Work to be completed: Find the line with "(** ** Python" and the line with "Definition put_state (st" in the entries below; output exactly those two lines, every line between them, and no others.

(Source data)
(** * avocado-vt: resource pools and qemu virtual images

    A shallow embedding of the lifecycle and topology engine of
    [virttest.vt_resmgr] and [virttest.vt_imgr]:

    - [Dict]: Python dictionaries that keep insertion order;
    - [Py]: values, exceptions, and the monad of state and exceptions;
    - [QemuVirImage]: [_QemuVirImage] of
      [vt_imgr/virtual_images/qemu/qemu_virtual_image.py], the chain
      state machine (add, remove, rebase, create, destroy);
    - [Doc]: configuration documents as objects on a heap, with
      [copy.deepcopy];
    - [ResourcePool]: [_ResourcePool] of [vt_resmgr/resources/pool.py];
    - [ImageManager]: [_VTImageManager.get_image_info] of
      [vt_imgr/vt_imgr.py];
    - [QemuVirImageConfig]: the configuration of a qemu virtual image
      defined from Cartesian parameters, and the object built on it;
    - [ResourcePoolObjects]: the construction of a pool and its table of
      resource objects; [LinuxBridgeNetwork]: the pool of
      [vt_resmgr/resources/network/tap/tap_network.py];
    - [ImageManagerQuery]: [_VTImageManager.query_image];
    - [FileVolume]: [_FileVolume.define_config_from_self] of
      [vt_resmgr/resources/storage/volume.py].

    The properties follow the models, one module of facts for each, with
    scenarios on concrete images, pools and documents. *)

From Stdlib Require Import ZArith Ascii.
From stdpp Require Import base option list strings gmap.


(** ** Insertion-ordered dictionaries

    [dict] and [collections.OrderedDict] with string keys: a key occurs at
    most once, assignment to a present key keeps its position, a new key
    goes last. *)
Module Dict.
Section dict.
Context {V : Type}.
Implicit Types (k : string) (v : V) (d : list (string * V)).

(** [d.get(k)] *)
Fixpoint get k d : option V :=
  match d with
  | [] => None
  | (k', v) :: d' => if decide (k = k') then Some v else get k d'
  end.

(** [k in d] *)
Definition mem k d : bool :=
  match get k d with Some _ => true | None => false end.

(** [d[k] = v] *)
Fixpoint set k v d : list (string * V) :=
  match d with
  | [] => [(k, v)]
  | (k', v') :: d' =>
      if decide (k = k') then (k, v) :: d' else (k', v') :: set k v d'
  end.

(** [del d[k]], the state part of [d.pop(k)] *)
Fixpoint del k d : list (string * V) :=
  match d with
  | [] => []
  | (k', v') :: d' =>
      if decide (k = k') then d' else (k', v') :: del k d'
  end.

Definition keys d : list string := d.*1.
Definition values d : list V := d.*2.
End dict.
End Dict.

Abbreviation dict V := (list (string * V)).

(** ** Python values and results: a value or an exception *)
Module Py.

(** A value: an atom, or a reference to a [dict] or [list] object. *)
Inductive value :=
  | VNone
  | VBool (b : bool)
  | VInt (n : Z)
  | VStr (s : string)
  | VRef (l : nat).

#[export] Instance value_eq_dec : EqDecision value.
Proof. solve_decision. Defined.

Definition is_ref (v : value) : bool :=
  match v with VRef _ => true | _ => false end.

(** The texts of the [ValueError]s, with the values they are formatted
    from. *)
Inductive value_error :=
  | UnknownTopology
  | AlreadyExisted (target : string)
  | NotASubset (node_names access : list string)
  | DoesNotExist (target : string)
  | MustHaveOneImage (target : string)
  | OnlyTopRemoved (names : list string)
  | UnknownState (target : string) (names : list string)
  | OnlyTopCreated (names : list string)
  | OnlyTopDestroyed (names : list string)
  | NotInList (x : string)
  | PoolCannotBeAccessed (node_names : list string) (pool : value)
  | Request (request : string).

Inductive runtime_error :=
  | NotReleased (target : string)
  | MutatedDuringIteration.

Inductive exn :=
  | KeyError (key : string)
  | IndexError
  | AttributeError
  | TypeError
  | RecursionError
  | ValueError (e : value_error)
  | RuntimeError (e : runtime_error)
  | NotFound (what : string)
  | Exception (out : string).

Inductive outcome (A : Type) :=
  | Ok (a : A)
  | Raise (e : exn).
Arguments Ok {A} a.
Arguments Raise {A} e.

Definition raised {A} (r : outcome A) : Prop :=
  match r with Ok _ => False | Raise _ => True end.

(** *** Computations that can raise

    A computation runs on a state [S]. An exception leaves the state as
    it is at the [raise]: nothing is rolled back. *)
Definition M (S A : Type) : Type := S → outcome A * S.

Section monad.
Context {S : Type}.

Definition ret {A} (a : A) : M S A := λ st, (Ok a, st).
Definition raise {A} (e : exn) : M S A := λ st, (Raise e, st).
Definition bind {A B} (m : M S A) (k : A → M S B) : M S B :=
  λ st, match m st with
        | (Ok a, st') => k a st'
        | (Raise e, st') => (Raise e, st')
        end.

Definition get_state : M S S := λ st, (Ok st, st).
Definition put_state (st : S) : M S unit := λ _, (Ok tt, st).
Definition gets {A} (f : S → A) : M S A := λ st, (Ok (f st), st).
Definition modify (f : S → S) : M S unit := λ st, (Ok tt, f st).

(** [x] when it is there, else the exception. *)
Definition expect {A} (o : option A) (e : exn) : M S A :=
  match o with Some a => ret a | None => raise e end.

(** [for x in xs: body(x)] *)
Fixpoint for_each {A} (xs : list A) (body : A → M S unit) : M S unit :=
  match xs with
  | [] => ret tt
  | x :: xs' => bind (body x) (λ _, for_each xs' body)
  end.

Fixpoint map_each {A B} (xs : list A) (body : A → M S B) : M S (list B) :=
  match xs with
  | [] => ret []
  | x :: xs' =>
      bind (body x) (λ y, bind (map_each xs' body) (λ ys, ret (y :: ys)))
  end.
End monad.

Declare Scope py_scope.
Delimit Scope py_scope with py.
Notation "x <- m ;; k" := (bind m (λ x, k))
  (at level 100, m at next level, right associativity) : py_scope.
Notation "m ;; k" := (bind m (λ _, k))
  (at level 100, right associativity) : py_scope.

End Py.

(** ** The qemu virtual image *)
Module QemuVirImage.
Export Py.
Open Scope py_scope.

(** *** Data *)

(** Cartesian parameters, read with [params.get(key, default)]. *)
Definition params := dict string.

(** The handler arguments, a Python dict with these optional keys. *)
Record arguments := mk_arguments {
  arg_target : option string;
  arg_target_params : option params;
  arg_backing_chain : option bool;
  arg_nodes : option (list string);
  arg_source : option string;
}.

Definition no_arguments : arguments := mk_arguments None None None None None.

(** [{"meta": {"name", "pool"}, ...}] of a volume, before the object
    exists. *)
Record volume_config := mk_volume_config {
  vc_name : string;
  vc_pool : string;
}.

(** The configuration of a lower-level image ([_QemuImage]): [meta.name],
    [spec.format], [spec.backing], and [spec.volume_config] until
    [create_object] replaces it by [spec.volume]. *)
Record qemu_image := mk_qemu_image {
  meta_name : string;
  format : string;
  backing : option string;
  volume_config_of : option volume_config;
  volume_id : option nat;
}.

(** The upper-level image: [meta.name], [meta.topology],
    [spec.images] and the [OrderedDict] of layer objects [self.images].
    A layer object keeps the configuration it was built from as its
    [_config]; the object is identified with that configuration. *)
Record vir_image := mk_vir_image {
  name : string;
  topology : gmap string (list string);
  spec_images : dict qemu_image;
  images : dict qemu_image;
}.

(** The update commands of a resource. *)
Inductive command := Bind | Unbind | Allocate | Release | Sync.

(** A volume object: [meta.pool], [meta.allocated], the nodes of
    [meta.bindings]. *)
Record volume := mk_volume {
  vol_pool : string;
  vol_allocated : bool;
  vol_bindings : list string;
}.

(** Calls that leave the image object. *)
Inductive event :=
  | CreateResource (v : nat)
  | UpdateResource (v : nat) (cmd : command)
  | DestroyResource (v : nat)
  | UpdateImage (node cmd : string) (args : arguments).

(** The image object together with the resource manager: the attaching
    nodes of each pool, the volume objects, the next fresh uuid, and the
    calls made so far, oldest first. *)
Record state := mk_state {
  self : vir_image;
  pools : gmap string (list string);
  volumes : gmap nat volume;
  next_uuid : nat;
  trace : list event;
}.

(** Computations on the image and the resource manager. *)
Abbreviation M := (Py.M state).

(** Field updates. *)
Definition with_self (f : vir_image → vir_image) (st : state) : state :=
  mk_state (f (self st)) (pools st) (volumes st) (next_uuid st) (trace st).
Definition with_volumes (f : gmap nat volume → gmap nat volume)
    (st : state) : state :=
  mk_state (self st) (pools st) (f (volumes st)) (next_uuid st) (trace st).
Definition record (ev : event) (st : state) : state :=
  mk_state (self st) (pools st) (volumes st) (next_uuid st)
    (trace st ++ [ev]).

Definition set_name (n : string) (i : vir_image) : vir_image :=
  mk_vir_image n (topology i) (spec_images i) (images i).
Definition set_topology (t : gmap string (list string)) (i : vir_image)
    : vir_image :=
  mk_vir_image (name i) t (spec_images i) (images i).
Definition set_spec_images (d : dict qemu_image) (i : vir_image)
    : vir_image :=
  mk_vir_image (name i) (topology i) d (images i).
Definition set_images (d : dict qemu_image) (i : vir_image) : vir_image :=
  mk_vir_image (name i) (topology i) (spec_images i) d.

Definition set_backing (b : option string) (c : qemu_image) : qemu_image :=
  mk_qemu_image (meta_name c) (format c) b (volume_config_of c)
    (volume_id c).
Definition set_volume (v : nat) (c : qemu_image) : qemu_image :=
  mk_qemu_image (meta_name c) (format c) (backing c) None (Some v).

Definition set_allocated (b : bool) (v : volume) : volume :=
  mk_volume (vol_pool v) b (vol_bindings v).
Definition set_bindings (ns : list string) (v : volume) : volume :=
  mk_volume (vol_pool v) (vol_allocated v) ns.


(** *** Collaborators

    Code of the cluster outside the image: which image formats have a
    class, which pool the resource manager selects for a volume, which
    nodes a [bind] without [nodes] binds, and what the per-node agents
    answer, as [(status, out)], to a resource command and to
    [node.proxy.image.update_image]. The agents see the whole state at
    the call. *)
Class Cluster := {
  get_qemu_image_class : string → bool;
  select_pool : state → params → option string;
  bind_nodes : state → nat → list string;
  backing_agent : state → command → nat → Z * string;
  image_agent : state → string → string → arguments → Z * string;
}.

Section operations.
Context {cluster : Cluster}.

(** *** The resource manager *)

(** Modelled from the spec: [resmgr.define_resource_config], missing from
    the sources. A pool that meets the request is selected and the
    configuration is stamped with it ([meta.pool]). *)
Definition define_resource_config (resource_name : string) (p : params)
    : M volume_config :=
  st <- get_state ;;
  pool <- expect (select_pool st p) (NotFound "pool") ;;
  ret (mk_volume_config resource_name pool).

Expected answer:
(** ** Python values and results: a value or an exception *)
Module Py.

(** A value: an atom, or a reference to a [dict] or [list] object. *)
Inductive value :=
  | VNone
  | VBool (b : bool)
  | VInt (n : Z)
  | VStr (s : string)
  | VRef (l : nat).

#[export] Instance value_eq_dec : EqDecision value.
Proof. solve_decision. Defined.

Definition is_ref (v : value) : bool :=
  match v with VRef _ => true | _ => false end.

(** The texts of the [ValueError]s, with the values they are formatted
    from. *)
Inductive value_error :=
  | UnknownTopology
  | AlreadyExisted (target : string)
  | NotASubset (node_names access : list string)
  | DoesNotExist (target : string)
  | MustHaveOneImage (target : string)
  | OnlyTopRemoved (names : list string)
  | UnknownState (target : string) (names : list string)
  | OnlyTopCreated (names : list string)
  | OnlyTopDestroyed (names : list string)
  | NotInList (x : string)
  | PoolCannotBeAccessed (node_names : list string) (pool : value)
  | Request (request : string).

Inductive runtime_error :=
  | NotReleased (target : string)
  | MutatedDuringIteration.

Inductive exn :=
  | KeyError (key : string)
  | IndexError
  | AttributeError
  | TypeError
  | RecursionError
  | ValueError (e : value_error)
  | RuntimeError (e : runtime_error)
  | NotFound (what : string)
  | Exception (out : string).

Inductive outcome (A : Type) :=
  | Ok (a : A)
  | Raise (e : exn).
Arguments Ok {A} a.
Arguments Raise {A} e.

Definition raised {A} (r : outcome A) : Prop :=
  match r with Ok _ => False | Raise _ => True end.

(** *** Computations that can raise

    A computation runs on a state [S]. An exception leaves the state as
    it is at the [raise]: nothing is rolled back. *)
Definition M (S A : Type) : Type := S → outcome A * S.

Section monad.
Context {S : Type}.

Definition ret {A} (a : A) : M S A := λ st, (Ok a, st).
Definition raise {A} (e : exn) : M S A := λ st, (Raise e, st).
Definition bind {A B} (m : M S A) (k : A → M S B) : M S B :=
  λ st, match m st with
        | (Ok a, st') => k a st'
        | (Raise e, st') => (Raise e, st')
        end.

Definition get_state : M S S := λ st, (Ok st, st).
Definition put_state (st : S) : M S unit := λ _, (Ok tt, st).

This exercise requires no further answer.